__About this task__. Go over the records and copy every line with the string "actor".

__Data extract__.
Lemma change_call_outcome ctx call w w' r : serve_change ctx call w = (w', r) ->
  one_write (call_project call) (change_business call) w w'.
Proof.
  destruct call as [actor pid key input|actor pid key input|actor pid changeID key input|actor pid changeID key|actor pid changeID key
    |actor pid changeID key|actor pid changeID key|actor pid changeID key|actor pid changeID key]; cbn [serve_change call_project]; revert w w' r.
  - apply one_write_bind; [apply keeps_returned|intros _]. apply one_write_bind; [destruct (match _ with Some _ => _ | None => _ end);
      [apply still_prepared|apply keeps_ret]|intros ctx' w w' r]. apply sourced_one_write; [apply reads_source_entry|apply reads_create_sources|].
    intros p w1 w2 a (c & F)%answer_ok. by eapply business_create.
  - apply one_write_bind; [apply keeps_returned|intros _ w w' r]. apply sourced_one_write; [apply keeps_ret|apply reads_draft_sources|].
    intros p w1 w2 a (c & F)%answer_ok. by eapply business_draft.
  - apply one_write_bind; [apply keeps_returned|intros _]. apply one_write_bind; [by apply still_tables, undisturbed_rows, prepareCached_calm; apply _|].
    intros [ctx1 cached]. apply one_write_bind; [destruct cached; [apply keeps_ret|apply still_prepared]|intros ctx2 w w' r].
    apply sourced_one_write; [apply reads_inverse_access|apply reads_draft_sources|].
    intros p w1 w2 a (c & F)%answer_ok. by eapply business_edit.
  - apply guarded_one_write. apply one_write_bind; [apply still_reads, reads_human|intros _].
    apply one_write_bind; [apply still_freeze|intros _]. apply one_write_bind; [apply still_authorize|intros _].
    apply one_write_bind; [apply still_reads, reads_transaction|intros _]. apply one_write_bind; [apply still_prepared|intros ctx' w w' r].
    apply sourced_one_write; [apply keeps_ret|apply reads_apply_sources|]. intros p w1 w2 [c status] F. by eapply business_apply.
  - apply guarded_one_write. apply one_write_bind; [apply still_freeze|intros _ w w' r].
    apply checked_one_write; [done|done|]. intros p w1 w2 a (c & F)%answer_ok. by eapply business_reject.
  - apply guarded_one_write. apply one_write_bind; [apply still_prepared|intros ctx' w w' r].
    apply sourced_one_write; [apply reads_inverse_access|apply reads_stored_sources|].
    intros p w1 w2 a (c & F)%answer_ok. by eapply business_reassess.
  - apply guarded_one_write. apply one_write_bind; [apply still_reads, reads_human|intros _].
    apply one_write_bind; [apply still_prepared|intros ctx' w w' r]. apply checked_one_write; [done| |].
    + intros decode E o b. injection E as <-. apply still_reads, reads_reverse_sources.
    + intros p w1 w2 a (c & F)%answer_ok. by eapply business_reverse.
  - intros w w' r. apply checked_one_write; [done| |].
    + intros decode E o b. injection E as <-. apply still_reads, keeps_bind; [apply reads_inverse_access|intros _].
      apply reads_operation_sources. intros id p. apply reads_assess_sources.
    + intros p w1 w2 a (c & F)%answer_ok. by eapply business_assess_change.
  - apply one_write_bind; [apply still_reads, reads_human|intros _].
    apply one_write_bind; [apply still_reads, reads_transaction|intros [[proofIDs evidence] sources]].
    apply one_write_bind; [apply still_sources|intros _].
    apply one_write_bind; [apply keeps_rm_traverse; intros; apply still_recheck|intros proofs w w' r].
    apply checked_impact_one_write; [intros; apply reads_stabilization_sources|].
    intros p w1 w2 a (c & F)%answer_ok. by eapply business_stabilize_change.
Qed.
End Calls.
==
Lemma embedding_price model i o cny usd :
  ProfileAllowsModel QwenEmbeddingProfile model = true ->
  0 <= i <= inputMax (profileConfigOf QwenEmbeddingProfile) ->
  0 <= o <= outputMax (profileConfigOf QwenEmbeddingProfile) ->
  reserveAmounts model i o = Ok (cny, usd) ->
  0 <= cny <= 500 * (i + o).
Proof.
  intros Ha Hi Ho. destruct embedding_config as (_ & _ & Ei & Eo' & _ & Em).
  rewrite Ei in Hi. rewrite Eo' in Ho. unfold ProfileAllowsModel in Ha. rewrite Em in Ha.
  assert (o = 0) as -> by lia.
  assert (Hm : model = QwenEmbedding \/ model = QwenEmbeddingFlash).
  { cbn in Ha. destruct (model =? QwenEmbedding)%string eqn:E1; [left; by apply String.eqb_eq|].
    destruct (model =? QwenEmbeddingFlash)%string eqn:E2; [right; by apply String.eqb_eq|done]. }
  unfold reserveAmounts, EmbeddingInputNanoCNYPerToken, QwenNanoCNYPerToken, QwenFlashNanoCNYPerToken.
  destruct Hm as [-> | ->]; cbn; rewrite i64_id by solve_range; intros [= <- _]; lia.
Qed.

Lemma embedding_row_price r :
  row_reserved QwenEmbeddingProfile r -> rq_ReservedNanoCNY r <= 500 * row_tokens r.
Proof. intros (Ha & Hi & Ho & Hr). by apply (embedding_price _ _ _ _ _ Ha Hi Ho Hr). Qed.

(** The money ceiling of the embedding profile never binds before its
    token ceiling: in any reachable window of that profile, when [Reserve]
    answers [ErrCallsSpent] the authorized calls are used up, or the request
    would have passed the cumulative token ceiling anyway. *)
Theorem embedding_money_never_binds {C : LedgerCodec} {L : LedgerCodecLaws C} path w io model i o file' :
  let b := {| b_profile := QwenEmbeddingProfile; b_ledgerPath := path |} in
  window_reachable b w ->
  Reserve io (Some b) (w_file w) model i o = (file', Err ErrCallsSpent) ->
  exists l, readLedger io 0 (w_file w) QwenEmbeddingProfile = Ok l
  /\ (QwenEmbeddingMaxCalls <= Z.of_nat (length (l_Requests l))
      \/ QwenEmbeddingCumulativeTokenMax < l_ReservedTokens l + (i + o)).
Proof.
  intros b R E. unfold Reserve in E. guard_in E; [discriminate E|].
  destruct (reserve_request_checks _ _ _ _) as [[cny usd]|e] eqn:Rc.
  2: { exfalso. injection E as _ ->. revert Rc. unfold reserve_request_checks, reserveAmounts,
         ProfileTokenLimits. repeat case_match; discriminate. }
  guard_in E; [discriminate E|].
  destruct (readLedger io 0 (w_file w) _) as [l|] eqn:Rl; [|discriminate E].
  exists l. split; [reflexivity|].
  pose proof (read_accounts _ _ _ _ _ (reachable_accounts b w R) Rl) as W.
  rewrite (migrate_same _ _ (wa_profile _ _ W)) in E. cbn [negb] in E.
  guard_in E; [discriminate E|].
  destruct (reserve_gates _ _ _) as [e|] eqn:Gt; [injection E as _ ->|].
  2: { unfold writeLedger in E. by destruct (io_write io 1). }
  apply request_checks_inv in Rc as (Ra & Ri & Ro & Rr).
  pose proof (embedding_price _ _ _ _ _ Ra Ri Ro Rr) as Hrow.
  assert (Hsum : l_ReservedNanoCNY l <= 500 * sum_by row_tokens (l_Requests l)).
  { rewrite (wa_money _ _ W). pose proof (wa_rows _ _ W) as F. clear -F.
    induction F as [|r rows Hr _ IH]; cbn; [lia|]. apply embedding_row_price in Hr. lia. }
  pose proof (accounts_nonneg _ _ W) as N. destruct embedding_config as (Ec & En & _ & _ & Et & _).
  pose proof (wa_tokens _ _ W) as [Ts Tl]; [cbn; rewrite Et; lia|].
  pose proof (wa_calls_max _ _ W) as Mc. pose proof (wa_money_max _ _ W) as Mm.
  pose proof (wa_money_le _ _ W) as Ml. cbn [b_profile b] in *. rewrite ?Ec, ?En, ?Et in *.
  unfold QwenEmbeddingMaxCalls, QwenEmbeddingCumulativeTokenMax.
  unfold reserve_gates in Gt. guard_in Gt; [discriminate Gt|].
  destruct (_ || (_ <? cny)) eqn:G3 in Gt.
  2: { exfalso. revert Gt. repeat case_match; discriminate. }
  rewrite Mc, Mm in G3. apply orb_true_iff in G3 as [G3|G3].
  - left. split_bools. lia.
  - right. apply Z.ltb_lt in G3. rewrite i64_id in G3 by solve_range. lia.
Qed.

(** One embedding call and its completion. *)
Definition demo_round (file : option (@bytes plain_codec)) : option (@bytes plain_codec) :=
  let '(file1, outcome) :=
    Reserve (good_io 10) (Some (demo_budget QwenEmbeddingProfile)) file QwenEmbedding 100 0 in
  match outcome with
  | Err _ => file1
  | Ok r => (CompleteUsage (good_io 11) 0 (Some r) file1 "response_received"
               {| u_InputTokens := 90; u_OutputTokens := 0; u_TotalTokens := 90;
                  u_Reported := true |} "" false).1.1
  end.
--
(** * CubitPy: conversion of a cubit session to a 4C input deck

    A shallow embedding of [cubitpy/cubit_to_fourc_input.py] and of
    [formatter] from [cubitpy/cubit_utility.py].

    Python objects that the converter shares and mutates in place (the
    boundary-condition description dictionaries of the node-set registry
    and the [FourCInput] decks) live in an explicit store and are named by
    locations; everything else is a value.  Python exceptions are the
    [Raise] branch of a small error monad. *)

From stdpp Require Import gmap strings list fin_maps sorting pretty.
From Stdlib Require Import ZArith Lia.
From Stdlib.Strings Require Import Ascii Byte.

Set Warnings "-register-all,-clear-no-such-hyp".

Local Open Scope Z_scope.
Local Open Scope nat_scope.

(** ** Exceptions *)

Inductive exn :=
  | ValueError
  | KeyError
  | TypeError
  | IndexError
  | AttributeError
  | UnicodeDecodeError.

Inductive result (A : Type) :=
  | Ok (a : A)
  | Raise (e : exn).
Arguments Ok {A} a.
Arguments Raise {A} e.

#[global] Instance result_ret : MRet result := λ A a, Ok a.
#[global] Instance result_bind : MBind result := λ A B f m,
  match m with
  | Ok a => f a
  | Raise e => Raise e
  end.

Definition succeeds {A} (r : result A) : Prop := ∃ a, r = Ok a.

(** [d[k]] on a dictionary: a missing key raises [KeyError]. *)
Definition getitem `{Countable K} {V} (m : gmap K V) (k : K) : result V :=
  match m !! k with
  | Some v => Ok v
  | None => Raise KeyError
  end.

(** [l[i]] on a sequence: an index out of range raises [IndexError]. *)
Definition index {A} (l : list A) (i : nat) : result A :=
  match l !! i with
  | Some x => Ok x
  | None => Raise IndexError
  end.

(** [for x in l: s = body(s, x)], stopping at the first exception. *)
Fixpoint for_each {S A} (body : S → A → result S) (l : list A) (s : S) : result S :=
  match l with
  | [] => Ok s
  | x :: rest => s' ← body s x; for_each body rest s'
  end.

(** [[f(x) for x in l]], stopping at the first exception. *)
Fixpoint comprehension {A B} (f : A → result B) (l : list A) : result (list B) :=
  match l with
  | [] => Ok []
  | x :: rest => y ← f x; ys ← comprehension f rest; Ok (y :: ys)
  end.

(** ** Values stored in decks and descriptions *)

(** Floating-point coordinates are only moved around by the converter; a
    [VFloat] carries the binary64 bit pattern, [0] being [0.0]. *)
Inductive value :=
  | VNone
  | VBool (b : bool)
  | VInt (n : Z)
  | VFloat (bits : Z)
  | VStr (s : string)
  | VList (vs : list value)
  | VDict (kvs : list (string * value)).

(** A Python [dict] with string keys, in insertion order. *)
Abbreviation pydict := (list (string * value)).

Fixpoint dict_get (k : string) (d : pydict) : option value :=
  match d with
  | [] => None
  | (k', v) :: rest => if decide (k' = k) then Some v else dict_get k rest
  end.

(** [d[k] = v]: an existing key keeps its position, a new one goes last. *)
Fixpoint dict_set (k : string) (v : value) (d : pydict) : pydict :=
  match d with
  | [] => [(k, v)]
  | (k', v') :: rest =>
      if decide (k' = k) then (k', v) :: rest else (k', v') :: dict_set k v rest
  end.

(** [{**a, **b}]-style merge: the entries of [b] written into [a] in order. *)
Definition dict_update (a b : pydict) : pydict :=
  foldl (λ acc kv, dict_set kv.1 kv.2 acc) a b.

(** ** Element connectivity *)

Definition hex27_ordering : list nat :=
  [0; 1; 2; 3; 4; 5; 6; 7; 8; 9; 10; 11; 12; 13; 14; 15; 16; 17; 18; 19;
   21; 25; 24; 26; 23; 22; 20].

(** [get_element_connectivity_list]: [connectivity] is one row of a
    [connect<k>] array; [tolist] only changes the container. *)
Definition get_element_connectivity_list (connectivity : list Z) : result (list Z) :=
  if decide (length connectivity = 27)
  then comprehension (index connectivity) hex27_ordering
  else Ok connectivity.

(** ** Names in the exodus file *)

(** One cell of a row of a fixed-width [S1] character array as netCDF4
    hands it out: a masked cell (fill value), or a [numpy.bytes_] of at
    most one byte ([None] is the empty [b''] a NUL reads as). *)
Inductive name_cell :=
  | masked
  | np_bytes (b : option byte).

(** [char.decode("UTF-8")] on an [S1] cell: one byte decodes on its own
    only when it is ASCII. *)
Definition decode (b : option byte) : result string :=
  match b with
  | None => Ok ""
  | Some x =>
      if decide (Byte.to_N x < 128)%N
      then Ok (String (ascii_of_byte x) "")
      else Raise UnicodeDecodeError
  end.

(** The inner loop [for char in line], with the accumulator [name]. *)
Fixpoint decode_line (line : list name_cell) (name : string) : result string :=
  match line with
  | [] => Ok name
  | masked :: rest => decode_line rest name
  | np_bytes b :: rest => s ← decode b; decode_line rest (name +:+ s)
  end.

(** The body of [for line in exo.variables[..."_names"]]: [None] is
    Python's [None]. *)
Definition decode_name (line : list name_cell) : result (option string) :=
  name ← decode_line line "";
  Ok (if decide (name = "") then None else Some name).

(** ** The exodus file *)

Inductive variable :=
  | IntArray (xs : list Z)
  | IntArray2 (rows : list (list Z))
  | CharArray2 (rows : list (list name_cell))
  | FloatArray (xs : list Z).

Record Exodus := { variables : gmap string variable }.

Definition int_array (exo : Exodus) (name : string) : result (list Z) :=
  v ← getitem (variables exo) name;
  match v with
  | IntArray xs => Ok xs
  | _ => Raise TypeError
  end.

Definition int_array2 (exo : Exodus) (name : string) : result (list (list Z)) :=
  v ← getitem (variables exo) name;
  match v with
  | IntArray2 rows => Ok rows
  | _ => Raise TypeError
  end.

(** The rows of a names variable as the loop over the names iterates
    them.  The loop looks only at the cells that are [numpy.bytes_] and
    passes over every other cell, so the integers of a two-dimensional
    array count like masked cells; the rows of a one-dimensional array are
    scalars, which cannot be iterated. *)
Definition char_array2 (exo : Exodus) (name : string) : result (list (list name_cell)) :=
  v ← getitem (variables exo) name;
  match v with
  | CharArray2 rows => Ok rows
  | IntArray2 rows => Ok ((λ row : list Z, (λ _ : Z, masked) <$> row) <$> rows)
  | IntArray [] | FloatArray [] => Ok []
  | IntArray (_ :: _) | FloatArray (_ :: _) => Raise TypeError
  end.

__Result for this exercise__.
  destruct call as [actor pid key input|actor pid key input|actor pid changeID key input|actor pid changeID key|actor pid changeID key
    |actor pid changeID key|actor pid changeID key|actor pid changeID key|actor pid changeID key]; cbn [serve_change call_project]; revert w w' r.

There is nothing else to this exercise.